Егор суетился, как заведённый. Глаза его блестели азартным огнём. Лошадь - кашеварил. Десант поделился сухпаем и концентратами. А я так и сидел на башне танка, обняв пулемёт. В абсолютной апатии. Ходили люди, что-то спрашивали, что-то мне кричали. Мне было - фиолетово. Не хотелось даже моргать, не то, что рта раскрывать. Слезть с танка - не было сил. Зад уже примёрз, но подняться, оторвать седалище от ледяной стали - было выше моих сил.
– Бог в помощь!
– слышу крик.
Акцент странный. Как у Лаймы Вайкуле. Скосил глаза. Стоит боец, улыбается. Привел толпу пленных. Он - не из танковой бригады. Знаков различия нет. Штрафник? Не знаю такого. Оружие у него - занимательное. АВС. Автоматическая винтовка. Редкое. До войны выпускали небольшой серией. Капризное, не для всех. Для умелых и заботливых рук. С привычкой к обращению с техникой. Какая-никакая - а автоматика. Бросили производство - выходило дороже пулемётов ДП. Откуда он взял? Штрафник? И это обращение, не комсомольское.
Звоночек тревоги тихонько звякнул, но не в пояснице, а в затылке. Я выпрямился, с трудом разлепил слипшиеся губы:
– И тебе не хворать! Откуда ты такой красивый?

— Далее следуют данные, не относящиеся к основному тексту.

(* ===== verification/Startup.v ===== *)
(** * The start of the program (src/magnum-tcp/src/main.rs, [run] up to its loop)

    The bind address, the device and its address, the registration with tokio, the
    dispatcher, the capture file and the chaos options, with the early returns of the
    [?] operators and the drops they make. *)
From S2P Require Import Prelude Errors Tcb Ipv4 Ethernet SendBuffer RecvBuffer Float64 Retransmit Connection Pcap Tun Task Dispatch Main Http Chaos Host.
From Stdlib Require String.
Import String.StringSyntax.

Definition TUN_NAME (plat : Platform) : list Z :=
  match plat with Linux => lit "tap0" | MacOS => lit "utun5" end.

Section Startup.
Context `{DefaultHasher} `{!Mpsc InboundMsg} `{!Mpsc OutboundMsg} (plat : Platform).

(** [File::create("capture.pcap")], whose error is logged and dropped. The header that
    [PcapWriter::new] writes stays in the [BufWriter], which has room for it. *)
Definition create_capture : Sys (option Z) :=
  ans ← call (SysCreate (lit "capture.pcap"));
  Done (if a_ret ans <? 0 then None else Some (a_ret ans)).

(** [registered] is the error of [AsyncFd::new], if it fails. The result has the two
    files that the loop keeps open, the device and the capture. *)
Definition startup (args : Cli) (registered : option Z) : SysR (Tun * option Z * Host) :=
  match parse_ip (bind_ip args) with
  | Err e => Done (Err e)
  | Panic => Done Panic
  | Ok _ =>
      tun_device ← tun_open plat (TUN_NAME plat);
      match tun_device with
      | Err e => Done (Err e)
      | Panic => Done Panic
      | Ok dev =>
          nonblocking ← tun_set_nonblocking plat dev;
          match nonblocking with
          | Err e => _ ← drop_file (t_fd dev); Done (Err e)
          | Panic => Done Panic
          | Ok _ =>
              mac ← match plat with Linux => tun_mac_address plat dev | MacOS => Done None end;
              match registered with
              | Some e => _ ← drop_file (t_fd dev); Done (Err (Errors.Tun e))
              | None =>
                  file ← create_capture;
                  Done (h ← run_start plat args mac (bool_decide (is_Some file)); Ok (dev, file, h))
              end
          end
      end
  end.

(** What the start leaves behind. *)
Definition started (args : Cli) (h h' : History) (r : Result (Tun * option Z * Host)) : Prop :=
  match r with
  | Ok (dev, file, host) =>
      open_fds h' = option_list file ++ t_fd dev :: open_fds h /\
      ~ In (t_fd dev) (open_fds h) /\ (forall fd, file = Some fd -> ~ In fd (t_fd dev :: open_fds h)) /\
      (is_Some (pcap_writer host) <-> is_Some file) /\
      exists mac, run_start plat args mac (bool_decide (is_Some file)) = Ok host /\
        forall m, mac = Some m -> mac_ok m
  | Err _ => open_fds h' = open_fds h
  | Panic => False
  end.

Lemma parse_parts_no_panic s parts : parse_parts s parts <> Panic.
Proof using.
  induction parts as [|p ps IH]; [done |]. cbn [parse_parts]. destruct (parse_u8 p); [|done].
  by destruct (parse_parts s ps).
Qed.

Lemma parse_ip_no_panic s : parse_ip s <> Panic.
Proof using. unfold parse_ip. destruct (negb _); [done | apply parse_parts_no_panic]. Qed.

Lemma tun_open_one os h :
  os_ok os -> let '(r, h') := exec os (tun_open plat (TUN_NAME plat)) h in opens_one h h' r.
Proof using.
  intros Hos. unfold tun_open, TUN_NAME. destruct plat.
  - by apply linux_open_one.
  - apply (macos_open_one os _ 6 h Hos). reflexivity.
Qed.

Lemma create_capture_spec os h :
  os_ok os -> let '(file, h') := exec os create_capture h in
  open_fds h' = option_list file ++ open_fds h /\ forall fd, file = Some fd -> ~ In fd (open_fds h).
Proof using.
  intros Hos. unfold create_capture. cbn [exec mbind Sys_bind sys_bind call open_fds].
  pose proof (os_create os Hos h (lit "capture.pcap")) as Hf.
  destruct (a_ret _ <? 0); (split; [reflexivity |]); [done | by intros fd [= <-]].
Qed.

(** C14. The start of the program never leaks and never panics: whatever system calls
    fail, and whatever they return, it ends either with an error and every descriptor
    it opened closed again, or with exactly two new descriptors open, the device and
    the capture file, each different from all the others, or the device alone when the
    capture file could not be created, and the host in its initial state: it captures
    if and only if the file is open, and its hardware address, if the system gave one,
    is six bytes. *)
Theorem startup_sound os args registered h :
  os_ok os -> let '(r, h') := exec os (startup args registered) h in started args h h' r.
Proof using.
  intros Hos. unfold startup. pose proof (parse_ip_no_panic (bind_ip args)) as Hnp.
  destruct (parse_ip (bind_ip args)) as [ip|e|] eqn:Eip; try done. rewrite exec_bind.
  pose proof (tun_open_one os h Hos) as Ho. destruct (exec os (tun_open _ _) h) as [r h1].
  destruct r as [dev|e|]; cbn [opens_one] in Ho; [|done ..]. destruct Ho as [Ho Hfresh]. rewrite exec_bind.
  assert (Hnb : let '(r, h') := exec os (tun_set_nonblocking plat dev) h1 in open_fds h' = open_fds h1 /\ r <> Panic)
    by (unfold tun_set_nonblocking; destruct plat; apply set_nonblocking_keeps).
  destruct (exec os (tun_set_nonblocking plat dev) h1) as [r h2]. destruct Hnb as [Hnb Hp].
  destruct r as [u|e|]; [| |done].
  2: { cbn [exec mbind Sys_bind sys_bind call drop_file started open_fds].
       by rewrite Hnb, Ho, filter_fresh. }
  rewrite exec_bind.
  assert (Hmac : let '(m, h') := exec os (match plat with Linux => tun_mac_address plat dev | MacOS => Done None end) h2 in
    open_fds h' = open_fds h2 /\ forall a, m = Some a -> mac_ok a).
  { unfold tun_mac_address. destruct plat; [by apply linux_mac_address_spec | done]. }
  destruct (exec os (match plat with Linux => _ | MacOS => _ end) h2) as [m h3]. destruct Hmac as [Hm Hmac].
  destruct registered as [e|].
  { cbn [exec mbind Sys_bind sys_bind call drop_file started open_fds]. by rewrite Hm, Hnb, Ho, filter_fresh. }
  rewrite exec_bind. pose proof (create_capture_spec os h3 Hos) as Hf.
  destruct (exec os create_capture h3) as [file h4]. destruct Hf as [Hf Hff]. rewrite Hm, Hnb, Ho in Hf, Hff.
  cbn [exec]. unfold run_start. rewrite Eip. cbn [mbind Res_bind started].
  split; [exact Hf |]. split; [exact Hfresh |]. split; [exact Hff |]. split.
  - cbn [pcap_writer]. destruct file; cbn; split; intros [? ?]; (discriminate || by eexists).
  - exists m. by split; [unfold run_start; rewrite Eip |].
Qed.
End Startup.

(** ** Concrete starts *)
Definition demo_args : Cli := mkCli [80] (lit "192.168.100.2") f64_0 f64_0 0.

(** The second [fcntl] fails: the device is closed again. *)
Definition setfl_fails (s : Syscall) : bool :=
  match s with SysFcntl _ cmd _ => cmd =? F_SETFL | _ => false end.

(** The capture file cannot be created. *)
Definition create_fails (s : Syscall) : bool := match s with SysCreate _ => true | _ => false end.

Lemma startup_sound_witness :
  (let '(r, h') := exec (demo_os setfl_fails) (startup Linux demo_args None) [] in
   r = Err (Errors.Tun 5) /\ open_fds h' = []) /\
  (let '(r, h') := exec (demo_os no_failure) (startup Linux demo_args None) [] in
   open_fds h' = [4; 3]) /\
  (let '(r, h') := exec (demo_os create_fails) (startup Linux demo_args None) [] in
   open_fds h' = [3]).
Proof.
  pose proof (startup_sound Linux (demo_os setfl_fails) demo_args None [] (demo_os_ok _)) as H1.
  pose proof (startup_sound Linux (demo_os no_failure) demo_args None [] (demo_os_ok _)) as H2.
  pose proof (startup_sound Linux (demo_os create_fails) demo_args None [] (demo_os_ok _)) as H3.
  assert (E1 : fst (exec (demo_os setfl_fails) (startup Linux demo_args None) []) = Err (Errors.Tun 5))
    by (vm_compute; reflexivity).
  assert (E2 : match fst (exec (demo_os no_failure) (startup Linux demo_args None) []) with
               | Ok (dev, file, _) => (t_fd dev, file) | _ => (0, None) end = (3, Some 4)) by (vm_compute; reflexivity).
  assert (E3 : match fst (exec (demo_os create_fails) (startup Linux demo_args None) []) with
               | Ok (dev, file, _) => (t_fd dev, file) | _ => (0, Some 0) end = (3, None)) by (vm_compute; reflexivity).
  split; [|split].
  - destruct (exec (demo_os setfl_fails) _ _) as [r h']. cbn [fst] in E1. subst r. by split.
  - destruct (exec (demo_os no_failure) _ _) as [[[[dev file] host]|e|] h']; cbn [fst] in E2; [|discriminate ..].
    injection E2 as E4 ->. destruct H2 as [H2 _]. by rewrite E4 in H2.
  - destruct (exec (demo_os create_fails) _ _) as [[[[dev file] host]|e|] h']; cbn [fst] in E3; [|discriminate ..].
    injection E3 as E4 ->. destruct H3 as [H3 _]. by rewrite E4 in H3.
Defined.
(* ===== verification/Checked.v ===== *)
(** * The operations with every place where they can panic

    The rings of send_buffer.rs and recv_buffer.rs, and the checksum and the builder of
    tcp/header.rs, as a debug build runs them: an index, a slice, an [unwrap], the range
    of a [copy_from_slice], a subtraction of usize and an addition of u32 or usize is an
    outcome that may be [Panic], and so is a loop that runs out of fuel. The
    files of the components have the same operations as total functions; here each is
    shown to return what those return ([.._returns]), from a well-formed buffer. Left
    out are the loop counters, which stay below the length of a slice. *)
From S2P Require Import Prelude Tcb Ipv4 Checksum Header Ring SendBuffer RecvBuffer Connection.

Section Checked.
Context {E : Type}.

(** ** usize and u32 *)
Definition usize_add (a b : Z) : Res E Z := if a + b <? U64 then Ok (a + b) else Panic.
Definition usize_sub (a b : Z) : Res E Z := if b <=? a then Ok (a - b) else Panic.
Definition u32_sub (a b : Z) : Res E Z := if b <=? a then Ok (a - b) else Panic.

Lemma usize_add_returns a b : a + b < U64 -> usize_add a b = Ok (a + b).
Proof using. intros. unfold usize_add. by destruct (Z.ltb_spec (a + b) U64); [|lia]. Qed.
Lemma usize_sub_returns a b : b <= a -> usize_sub a b = Ok (a - b).
Proof using. intros. unfold usize_sub. by destruct (Z.leb_spec b a); [|lia]. Qed.
Lemma u32_sub_returns a b : b <= a -> u32_sub a b = Ok (a - b).
Proof using. intros. unfold u32_sub. by destruct (Z.leb_spec b a); [|lia]. Qed.
Lemma u32_add_returns a b : a + b < U32 -> u32_add (E:=E) a b = Ok (a + b).
Proof using. intros. unfold u32_add. by destruct (Z.ltb_spec (a + b) U32); [|lia]. Qed.
Lemma slice_whole_rest (raw : list Z) a :
  0 <= a <= len raw -> slice (E:=E) raw a (len raw) = Ok (drop (Z.to_nat a) raw).
Proof using.
  intros. rewrite slice_ok by lia. f_equal. apply take_ge. rewrite length_drop. unfold len in *. lia.
Qed.

(** The first step of a chain returns. *)
Ltac step :=
  lazymatch goal with
  | |- mbind _ (usize_add ?a ?b) = _ => rewrite (usize_add_returns a b) by (unfold U64 in *; lia)
  | |- mbind _ (usize_sub ?a ?b) = _ => rewrite (usize_sub_returns a b) by lia
  | |- mbind _ (u32_sub ?a ?b) = _ => rewrite (u32_sub_returns a b) by lia
  | |- mbind _ (u32_add ?a ?b) = _ => rewrite (u32_add_returns a b) by (unfold U32 in *; lia)
  end; cbn [mbind Res_bind].

(** ** The rings *)
(** [for (i, &b) in data.iter().enumerate() { self.buf\[(tail + i) % N\] = b; }] *)
Fixpoint ring_store (N : Z) (buf : list Z) (tail i : Z) (data : list Z) : Res E (list Z) :=
  match data with
  | [] => Ok buf
  | b :: rest =>
      p ← usize_add tail i;
      buf ← set_at buf (Z.to_nat (p mod N)) b;
      ring_store N buf tail (i + 1) rest
  end.

(** [for i in 0..n { .. self.buf\[(start + i) % N\] .. }], the [k] last rounds. *)
Fixpoint ring_load (N : Z) (buf : list Z) (start i : Z) (k : nat) : Res E (list Z) :=
  match k with
  | O => Ok []
  | S k =>
      p ← usize_add start i;
      b ← byte_at buf (Z.to_nat (p mod N));
      rest ← ring_load N buf start (i + 1) k;
      Ok (b :: rest)
  end.

Lemma ring_store_returns N data : forall buf tail i,
  0 < N -> len buf = N -> 0 <= tail -> 0 <= i -> tail + i + len data <= U64 ->
  ring_store N buf tail i data = Ok (ring_write N buf (tail + i) data).
Proof using.
  induction data as [|b data IH]; intros buf tail i HN Hb Ht Hi Hu; [done |].
  rewrite len_cons in Hu. pose proof (len_nonneg data). cbn [ring_store ring_write]. step.
  pose proof (Z.mod_pos_bound (tail + i) N HN). unfold set_at.
  rewrite bool_decide_true by (unfold len in *; lia). cbn [mbind Res_bind].
  rewrite IH; try lia; [do 2 f_equal; lia |]. unfold len in *. by rewrite length_insert.
Qed.

Lemma ring_load_returns N buf k : forall start i,
  0 < N -> len buf = N -> 0 <= start -> 0 <= i -> start + i + Z.of_nat k <= U64 ->
  ring_load N buf start i k = Ok (ring_read N buf (start + i) (Z.of_nat k)).
Proof using.
  induction k as [|k IH]; intros start i HN Hb Hs Hi Hu; [done |]. cbn [ring_load]. step.
  pose proof (Z.mod_pos_bound (start + i) N HN). unfold byte_at.
  destruct (lookup_lt_is_Some_2 buf (Z.to_nat ((start + i) mod N))) as [b Eb]; [unfold len in *; lia |].
  rewrite Eb. cbn [unwrap mbind Res_bind]. rewrite IH by lia. cbn [mbind Res_bind]. f_equal.
  unfold ring_read. rewrite Nat2Z.inj_succ, (seqZ_cons 0 (Z.succ _)) by lia. cbn [map]. f_equal.
  - unfold ring_get. by rewrite Z.add_0_r, nth_lookup, Eb.
  - rewrite <- (fmap_add_seqZ 1 0). rewrite Z.pred_succ. change (@fmap list _) with @map.
    rewrite map_map. apply map_ext. intros a. f_equal. lia.
Qed.

(** The checks are there: behind the end of a slice, outside the ring, below zero. *)
Example checks_panic :
  slice (E:=E) [1; 2] 3 2 = Panic /\ ring_store 4 [0; 0; 0] 0 2 [7; 8] = Panic /\ usize_sub 3 4 = Panic.
Proof using. repeat split. Qed.

(** ** The send buffer *)
Definition SendBuffer_write_checked (sb : SendBuffer) (data : list Z) : Res E (SendBuffer * Z) :=
  space ← usize_sub SEND_BUF_SIZE (s_len sb);
  let n := Z.min (len data) space in
  t ← usize_add (s_head sb) (s_len sb);
  front ← slice data 0 n;
  buf ← ring_store SEND_BUF_SIZE (s_buf sb) (t mod SEND_BUF_SIZE) 0 front;
  l ← usize_add (s_len sb) n;
  Ok ({| s_buf := buf; s_head := s_head sb; s_len := l; s_una := s_una sb; s_nxt := s_nxt sb |}, n).

Definition SendBuffer_next_segment_checked (sb : SendBuffer) (max_len : Z)
    : Res E (option (Z * list Z)) :=
  let inflight := wrapping_sub (s_nxt sb) (s_una sb) in
  if s_len sb <=? inflight then Ok None
  else
    available ← usize_sub (s_len sb) inflight;
    let n := Z.min available max_len in
    if n =? 0 then Ok None
    else
      s ← usize_add (s_head sb) inflight;
      seg ← ring_load SEND_BUF_SIZE (s_buf sb) (s mod SEND_BUF_SIZE) 0 (Z.to_nat n);
      Ok (Some (s_nxt sb, seg)).

Definition SendBuffer_acknowledge_checked (sb : SendBuffer) (ack : Z) : Res E SendBuffer :=
  let newly_acked := wrapping_sub ack (s_una sb) in
  if ((newly_acked =? 0) || (s_len sb <? newly_acked))%bool then Ok sb
  else
    h ← usize_add (s_head sb) newly_acked;
    l ← usize_sub (s_len sb) newly_acked;
    Ok {| s_buf := s_buf sb; s_head := h mod SEND_BUF_SIZE; s_len := l; s_una := ack; s_nxt := s_nxt sb |}.

Lemma SendBuffer_write_returns sb data :
  send_wf sb -> SendBuffer_write_checked sb data = Ok (SendBuffer_write sb data).
Proof using.
  intros []. pose proof (len_nonneg data). unfold SendBuffer_write_checked, SendBuffer_write.
  pose proof (Z.mod_pos_bound (s_head sb + s_len sb) SEND_BUF_SIZE ltac:(done)).
  unfold SEND_BUF_SIZE in *. do 2 step.
  rewrite slice_ok by lia. cbn [mbind Res_bind]. rewrite Z.sub_0_r, drop_0.
  rewrite ring_store_returns; try lia; [|rewrite len_take by lia; unfold U64; lia].
  rewrite Z.add_0_r. cbn [mbind Res_bind]. by step.
Qed.

Lemma SendBuffer_next_segment_returns sb max_len :
  send_wf sb -> 0 <= max_len ->
  SendBuffer_next_segment_checked sb max_len = Ok (SendBuffer_next_segment sb max_len).
Proof using.
  intros [] Hm. unfold SendBuffer_next_segment_checked, SendBuffer_next_segment. cbv zeta.
  pose proof (as_u32_range (s_nxt sb - s_una sb)) as Hi. fold (wrapping_sub (s_nxt sb) (s_una sb)) in Hi.
  set (infl := wrapping_sub _ _) in *. unfold is_u32 in Hi.
  destruct (Z.leb_spec (s_len sb) infl); [done |]. step.
  destruct (Z.min (s_len sb - infl) max_len =? 0); [done |].
  pose proof (Z.mod_pos_bound (s_head sb + infl) SEND_BUF_SIZE ltac:(done)).
  unfold SEND_BUF_SIZE in *. step.
  rewrite ring_load_returns by (unfold U64; lia). cbn [mbind Res_bind].
  by rewrite Z.add_0_r, Z2Nat.id by lia.
Qed.

Lemma SendBuffer_acknowledge_returns sb ack :
  send_wf sb -> SendBuffer_acknowledge_checked sb ack = Ok (SendBuffer_acknowledge sb ack).
Proof using.
  intros []. unfold SendBuffer_acknowledge_checked, SendBuffer_acknowledge. cbv zeta.
  pose proof (as_u32_range (ack - s_una sb)) as Hi. fold (wrapping_sub ack (s_una sb)) in Hi.
  set (k := wrapping_sub _ _) in *. unfold is_u32 in Hi.
  destruct (k =? 0); [done |]. destruct (Z.ltb_spec (s_len sb) k); [done |]. cbn [orb].
  unfold SEND_BUF_SIZE in *. step. by step.
Qed.

(** ** The receive buffer *)
Definition RecvBuffer_commit_checked (rb : RecvBuffer) (data : list Z) : Res E RecvBuffer :=
  space ← usize_sub RECV_BUF_SIZE (r_len rb);
  let n := Z.min (len data) space in
  t ← usize_add (r_head rb) (r_len rb);
  front ← slice data 0 n;
  buf ← ring_store RECV_BUF_SIZE (r_buf rb) (t mod RECV_BUF_SIZE) 0 front;
  l ← usize_add (r_len rb) n;
  Ok {| r_buf := buf; r_head := r_head rb; r_len := l; r_nxt := wrapping_add (r_nxt rb) (as_u32 n);
        r_ooo := r_ooo rb |}.

(** The fuel is one more than the rounds, each of which removes an entry. *)
Fixpoint drain_loop_checked (fuel : nat) (rb : RecvBuffer) : Res E RecvBuffer :=
  match fuel with
  | O => Panic
  | S f =>
      match btree_first (r_ooo rb) with
      | None => Ok rb
      | Some key =>
          if negb (key =? r_nxt rb) then Ok rb
          else
            data ← unwrap (r_ooo rb !! key);
            rb ← RecvBuffer_commit_checked (with_ooo rb (delete key (r_ooo rb))) data;
            drain_loop_checked f rb
      end
  end.

Definition RecvBuffer_drain_ooo_checked (rb : RecvBuffer) : Res E RecvBuffer :=
  drain_loop_checked (S (size (r_ooo rb))) rb.

(** [trim] is [None] where the function returns early. *)
Definition RecvBuffer_insert_checked (rb : RecvBuffer) (seq : Z) (data : list Z) : Res E RecvBuffer :=
  if len data =? 0 then Ok rb
  else
    let trim :=
      if seq_lt seq (r_nxt rb) then
        let past := wrapping_sub (r_nxt rb) seq in
        if len data <=? past then None else Some past
      else Some 0 in
    match trim with
    | None => Ok rb
    | Some trim =>
        let effective_seq := wrapping_add seq (as_u32 trim) in
        effective_data ← slice data trim (len data);
        if effective_seq =? r_nxt rb then
          rb ← RecvBuffer_commit_checked rb effective_data;
          RecvBuffer_drain_ooo_checked rb
        else
          match r_ooo rb !! effective_seq with
          | Some _ => Ok rb
          | None => Ok (with_ooo rb (<[effective_seq := effective_data]> (r_ooo rb)))
          end
    end.

Definition RecvBuffer_read_checked (rb : RecvBuffer) (buf : list Z) : Res E (RecvBuffer * list Z * Z) :=
  let n := Z.min (len buf) (r_len rb) in
  front ← ring_load RECV_BUF_SIZE (r_buf rb) (r_head rb) 0 (Z.to_nat n);
  h ← usize_add (r_head rb) n;
  l ← usize_sub (r_len rb) n;
  Ok ({| r_buf := r_buf rb; r_head := h mod RECV_BUF_SIZE; r_len := l; r_nxt := r_nxt rb;
         r_ooo := r_ooo rb |}, front ++ drop (Z.to_nat n) buf, n).

Definition RecvBuffer_window_checked (rb : RecvBuffer) : Res E Z :=
  free ← usize_sub RECV_BUF_SIZE (r_len rb);
  Ok (as_u16 (Z.min free 65535)).

Lemma RecvBuffer_commit_returns rb data :
  recv_wf rb -> RecvBuffer_commit_checked rb data = Ok (RecvBuffer_commit rb data).
Proof using.
  intros []. pose proof (len_nonneg data). unfold RecvBuffer_commit_checked, RecvBuffer_commit.
  pose proof (Z.mod_pos_bound (r_head rb + r_len rb) RECV_BUF_SIZE ltac:(done)).
  unfold RECV_BUF_SIZE in *. do 2 step.
  rewrite slice_ok by lia. cbn [mbind Res_bind]. rewrite Z.sub_0_r, drop_0.
  rewrite ring_store_returns; try lia; [|rewrite len_take by lia; unfold U64; lia].
  rewrite Z.add_0_r. cbn [mbind Res_bind]. by step.
Qed.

Боец махнул рукой в сторону села. Лицо улыбается, а глаза - нет. На ногах - сапоги с коротким голенищем. Многие ходят в трофейном. И штаны - не наши. Видно, плотные, но не ватные и не шерстяные, грязные. Не видел таких. На теле - ватник, застёгнутый на все пуговицы. Скатка шинели. Румынской. Всё как обычно - сборная солянка, сам так хожу, но в затылке звенит - штаны странные, цвет грязи на ватнике и штанах отличается, редкое оружие.
– А сам - откуда будешь? Рига, Таллинн, Даугавпилс? А, латышский стрелок?
Боец удивлён. Не успевает ответить, я спрыгиваю с танка (откуда силы взялись?) так близко к нему, что он отшатнулся, хватаясь за винтовку. Щаз! Ногой подбиваю ему ноги, припечатываю в нос открытой ладонью сверху вниз. Но, он - боец, извернулся, упорно тащит винтовку. А ведь за поясом - финка. Значит - не твоя. Даже не вспомнил о ней. Да и узнал я её рукоятку - она торчала из-за голенища одного из Бульдогов ротного.
Такая злость меня обуяла, что стал бить этого прибалта не соизмеряя сил. Он ничего не мог мне противопоставить - в Ярости я - чертовски быстр. Подныриваю под его удары, пробиваю в корпус, в голову, пинаю сапогами в колени.
Все вокруг замерли в удивлении и нерешительности - никто ничего не понял. Почему я накинулся на бойца, за что бью? Что на меня нашло? Усатый десантник, старший сержант, кричит, но ему идти - восемь шагов, стрелять - не станет. Егор и Лошадь просто рты поразевали, румыны - отшатнулись подальше, как от огня.